BMCC TPAC Presents Lost Jazz Shrines 2018: A Betty Carter Celebration

April 2, 2018

The BMCC Tribeca Performing Art Centere (BMCC TPACLost Jazz Shrines series is dedicated to restoring the memory of legendary New York City jazz venues to the consciousness of the world with a thorough remembrance and celebration.

On Friday, May 4 at 8:30 p.m., the series will celebrate the legacy of both the jazz venue Fat Tuesday’s and the legendary performer Betty Carter.

The concert will be preceded by a free panel at 7 p.m. featuring a conversation with Marc Cary, Musical Director, and Willard Jenkins, Artistic Director of Jazz Programming. They will discuss Cary’s Fat Tuesday debut performance and Carter’s enduring influence.

Fat Tuesday’s, in Manhattan, was one of the famous venues of mainstream and modern jazz in the 1980s and early 1990s. An electric performer, Betty Carter was an irrepressible and incomparable practitioner of the jazz vocal tradition.

After the free panel, Marc Cary, who spent several years as Betty Carter’s pianist-music director will perform with former members of Betty Carter’s Jazz Ahead, a program for young musicians. Featured artists will include Addison Frei and Arcolis Sandoval on piano; Diego Ramirez on drums;  Barry Stephenson on bass and Charles Turner on vocals.

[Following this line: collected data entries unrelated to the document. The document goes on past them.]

Lemma length_le_size {A} (m : gmap loc A) ls :
  NoDup ls → (∀ x, x ∈ ls → is_Some (m !! x)) → length ls ≤ size m.
Proof.
  intros Hnd Hls. rewrite <- (size_list_to_set (C := gset loc)) by done.
  rewrite <- size_dom. apply subseteq_size. intros x Hx.
  apply elem_of_list_to_set in Hx. by apply elem_of_dom, Hls.
Qed.

(** [Node_free] has levels enough for every tree laid out in the store. *)
Lemma Node_free_tree t w :
  laid_out w t → NoDup (node_locs t) → NoDup (buf_locs t) →
  Node_free (Some (root_of t)) w
  = Ret (length (node_locs t)) (release (node_locs t) (buf_locs t) w).
Proof.
  intros Hw Hn Hb. unfold Node_free. apply Node_free_rec_tree; try done.
  pose proof (height_le_length t).
  pose proof (length_le_size (nodes w) (node_locs t) Hn
                (λ x, laid_out_live w t x Hw)).
  lia.
Qed.

Lemma compare_refl s : String.compare s s = Eq.
Proof.
  pose proof (String.compare_antisym s s) as H.
  by destruct (String.compare s s).
Qed.

Lemma comparePath_refl p : comparePath p p = 0%Z.
Proof. unfold comparePath. by rewrite compare_refl. Qed.

Lemma laid_out_ext w w' t :
  nodes w' = nodes w → bufs w' = bufs w → laid_out w t → laid_out w' t.
Proof.
  intros Hn Hb.
  induction t as [l b|l ts IH] using tree_induction; intros Hw.
  - inversion Hw as [? ? nd Hl Ht Hc Hlive|]; subst.
    apply (laid_out_File _ _ _ nd); rewrite ?Hn, ?Hb; done.
  - inversion Hw as [|? ? nd Hl Ht Hc Hts]; subst.
    apply (laid_out_Dir _ _ _ nd); rewrite ?Hn; try done.
    rewrite Forall_forall in IH, Hts. apply Forall_forall. intros t Ht'.
    apply IH; [done|]. by apply Hts.
Qed.

Lemma wp_inv_eq {A} (m : M A) a w w' :
  wp m (λ a' w'', a' = a ∧ w'' = w') w → m w = Ret a w'.
Proof. intros (? & ? & -> & -> & ->)%wp_inv. done. Qed.

(** What is left of the maps of a store once a tree is released. *)
Lemma release_lookup ls bs w :
  (∀ x, nodes (release ls bs w) !! x
        = if decide (x ∈ ls) then None else nodes w !! x) ∧
  (∀ x, bufs (release ls bs w) !! x
        = if decide (x ∈ bs) then None else bufs w !! x).
Proof. split; intros x; simpl; apply lookup_foldr_delete. Qed.

(** X1 (Node_free).  On a tree laid out in the store without sharing,
    [Node_free] returns the number of the tree's nodes, frees exactly these
    nodes and the content buffers of the tree's files, and leaves everything
    else in the store as it was. *)
Theorem Node_free_frees_the_tree t w :
  laid_out w t → NoDup (node_locs t) → NoDup (buf_locs t) →
  ∃ w', Node_free (Some (root_of t)) w = Ret (length (node_locs t)) w' ∧
        (∀ x, nodes w' !! x
              = if decide (x ∈ node_locs t) then None else nodes w !! x) ∧
        (∀ x, bufs w' !! x
              = if decide (x ∈ buf_locs t) then None else bufs w !! x) ∧
        oRoot w' = oRoot w ∧ bIsInitialized w' = bIsInitialized w ∧
        brk w' = brk w ∧ fate w' = fate w.
Proof.
  intros Hw Hn Hb. eexists. split; [by apply Node_free_tree|].
  destruct (release_lookup (node_locs t) (buf_locs t) w) as [??].
  by repeat split.
Qed.
(** * mcp-python: the persistent Python session server ([server.py])

    A shallow embedding of the three tools of [src/mcp_python/server.py]
    ([execute_python], [install_package], [list_variables]) over an explicit
    session state, followed by the properties of the specification.

    The Python interpreter ([exec], [eval], [repr], [traceback]) and the
    operating system ([subprocess.run]) are collaborators of the server, not
    part of it: the tools are written against an [Interpreter] interface.
    [MiniPy] at the end of the definitions is an instance of that interface
    for a small fragment of Python, so that the tools can be run on concrete
    code strings. *)

From Stdlib Require Import String Ascii List Bool Arith ZArith Lia.
From Stdlib Require Import DecimalString DecimalPos DecimalN.
Import ListNotations.
Open Scope string_scope.

(** ** Python strings

    A [str] is a [string]; a character is a code point below 256. *)

Definition LF : ascii := "010"%char.

(** The one-character string holding a line feed, written ['\n'] in Python. *)
Definition nl : string := String LF "".

(** The code point of [c] lies between [lo] and [hi]. *)
Definition in_range (lo hi : nat) (c : ascii) : bool :=
  let n := nat_of_ascii c in ((lo <=? n)%nat && (n <=? hi)%nat)%bool.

Betty Carter Band Alumni—musicians who played with Betty—are also set to perform. These include Clarence Penn on drums; Curtis Lundy on bass; Kenyatta Beasley on trumpet; JD Allen on saxophone; Taharqa Patterson on vocals and Marc Cary on piano.

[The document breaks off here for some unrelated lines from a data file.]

(** The pass over the rows [rows], [P] already read: it reads the rows
    while some action is live, and goes on with [rest] only if it read
    them all. *)
Lemma run_pass_ok (p : Plan) :
  wf_plan p = true ->
  forall rows rest P ps,
  states_ok (nodes p) (actions p) (ps_nodes ps) P ->
  accs_ok (nodes p) (actions p) (ps_accs ps) P ->
  ps_rows ps = length P ->
  let t := live_len (pass_live_b (nodes p) (actions p)) P rows in
  exists ps',
    states_ok (nodes p) (actions p) (ps_nodes ps') (P ++ take t rows) /\
    accs_ok (nodes p) (actions p) (ps_accs ps') (P ++ take t rows) /\
    ps_rows ps' = length P + t /\
    run_pass p ((RowOk <$> rows) ++ rest) ps =
      if t <? length rows then Ok ps' else run_pass p rest ps'.
Proof.
  intros Hwf rows. induction rows as [|r rows IH]; intros rest P ps Hs Ha Hr t.
  - exists ps. subst t. cbn. rewrite !app_nil_r. split_and!; [done|done|lia|done].
  - subst t. cbn [fmap list_fmap app run_pass live_len length].
    rewrite (proj2 (live_state _ _ _ _ Hs)).
    destruct (pass_live_b (nodes p) (actions p) P) eqn:Hl.
    + destruct (IH rest (P ++ [r]) (row_step p ps r)) as (ps' & Hs' & Ha' & Hr' & Hrun).
      * apply update_ok; [by apply wf_plan_nodes|by apply wf_plan_actions|done].
      * apply accs_step; [by apply wf_plan_actions|done|done].
      * cbn. rewrite length_app. cbn. lia.
      * exists ps'. rewrite <-app_assoc in Hs', Ha'. cbn [app take] in Hs', Ha' |- *.
        rewrite length_app in Hr'. cbn in Hr'. split_and!; [done|done|lia|].
        rewrite Hrun. done.
    + exists ps. cbn [take]. rewrite app_nil_r. split_and!; [done|done|lia|done].
Qed.

Lemma pass_result (p : Plan) rows rest :
  wf_plan p = true ->
  exists ps,
    states_ok (nodes p) (actions p) (ps_nodes ps)
      (take (pass_rows (nodes p) (actions p) rows) rows) /\
    accs_ok (nodes p) (actions p) (ps_accs ps)
      (take (pass_rows (nodes p) (actions p) rows) rows) /\
    ps_rows ps = pass_rows (nodes p) (actions p) rows /\
    run_pass p ((RowOk <$> rows) ++ rest) (init_pass p) =
      if pass_rows (nodes p) (actions p) rows <? length rows then Ok ps
      else run_pass p rest ps.
Proof.
  intros Hwf.
  destruct (run_pass_ok p Hwf rows rest [] (init_pass p)) as (ps & Hs & Ha & Hr & Hrun).
  - apply states_ok_init.
  - unfold accs_ok, init_pass. cbn. apply list_fmap_ext. intros.
    by rewrite chain_rows_nil.
  - done.
  - exists ps. cbn [app length] in Hs, Ha, Hr. by split_and!.
Qed.

Lemma pass_final (p : Plan) rows :
  wf_plan p = true ->
  exists ps,
    run_pass p (RowOk <$> rows) (init_pass p) = Ok ps /\
    states_ok (nodes p) (actions p) (ps_nodes ps)
      (take (pass_rows (nodes p) (actions p) rows) rows) /\
    accs_ok (nodes p) (actions p) (ps_accs ps)
      (take (pass_rows (nodes p) (actions p) rows) rows) /\
    ps_rows ps = pass_rows (nodes p) (actions p) rows.
Proof.
  intros Hwf. destruct (pass_result p rows [] Hwf) as (ps & Hs & Ha & Hr & Hrun).
  exists ps. rewrite app_nil_r in Hrun. split_and!; [|done|done|done].
  rewrite Hrun. by destruct (_ <? _).
Qed.

Lemma fold_histo nbins lo hi cols proj (S : list Row) h :
  fold_left (acc_add (HistoSpec nbins lo hi cols proj)) S (HistoAcc h)
  = HistoAcc (fold_left (fill lo hi) (proj <$> S) h).
Proof. revert h. induction S as [|r S IH]; intros h; [done|]. apply IH. Qed.

Lemma fold_numpy (cols : list string) (S : list Row) (X : string -> list (option Value)) :
  fold_left (acc_add (NumpySpec cols)) S (NumpyAcc (X <$> cols))
  = NumpyAcc ((fun c => X c ++ (row_get c <$> S)) <$> cols).
Proof.
  revert X. induction S as [|r S IH]; intros X.
  - cbn. f_equal. apply list_fmap_ext. intros. by rewrite app_nil_r.
  - cbn [fold_left]. cbn [acc_add]. rewrite zip_with_fmap_same.
    rewrite (IH (fun c => X c ++ [row_get c r])).
    f_equal. apply list_fmap_ext. intros. by rewrite <-app_assoc.
Qed.

Lemma fold_report (S : list Row) :
  fold_left (acc_add ReportSpec) S ReportAcc = ReportAcc.
Proof. induction S; [done|]. apply IHS. Qed.

(** Once the pass stops, no further row would have reached any action. *)
Lemma pass_rows_chain (ns : list Node) acts rows a :
  (forall a, a ∈ acts -> wf_handle ns (act_at a) = true) -> a ∈ acts ->
  chain_rows ns (act_at a) (take (pass_rows ns acts rows) rows)
  = chain_rows ns (act_at a) rows.
Proof.
  intros Hwf Ha.
  destruct (decide (pass_rows ns acts rows < length rows)) as [Hlt|Hge].
  - pose proof (live_len_stop _ [] rows Hlt) as Hstop. cbn [app] in Hstop.
    fold (pass_rows ns acts rows) in Hstop. unfold pass_live_b in Hstop.
    pose proof (existsb_false_in _ _ a Hstop Ha) as Hd.
    unfold action_live_b in Hd. apply forallb_false_exists in Hd as (j & Hj & Hd).
    apply negb_false_iff in Hd.
    pose proof (chain_rows_stable ns (act_at a) _ (drop (pass_rows ns acts rows) rows)
                  j (Hwf a Ha) Hj Hd) as E.
    rewrite firstn_skipn in E. by rewrite E.
  - by rewrite take_ge by lia.
Qed.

Tickets are $30 for the concert; $20 for seniors and students, and can be purchased by calling Ticketing Services at (212) 220-1460 or online.

Marc Cary, legendary jazz performer 

Marc Cary is a graduate of both the Betty Carter and Abbey Lincoln’s daunting bandstand academies. The player-composer is a graduate of DC’s world-renowned Duke Ellington School For The Arts, also the professional spawning ground for Dave Chappelle, Wallace Roney, Denyce Graves and Meshell Ndegeocello whom Cary jammed with in the school’s orchestra. He has shared the stage with Dizzy Gillespie, Arthur Taylor, Carlos Garnett, Jackie McLean, Wynton Marsalis and Carmen McRae, and worked with Meshelle Ndegeocello, Erykah Badu, Lauryn Hill and Ani Di Franco.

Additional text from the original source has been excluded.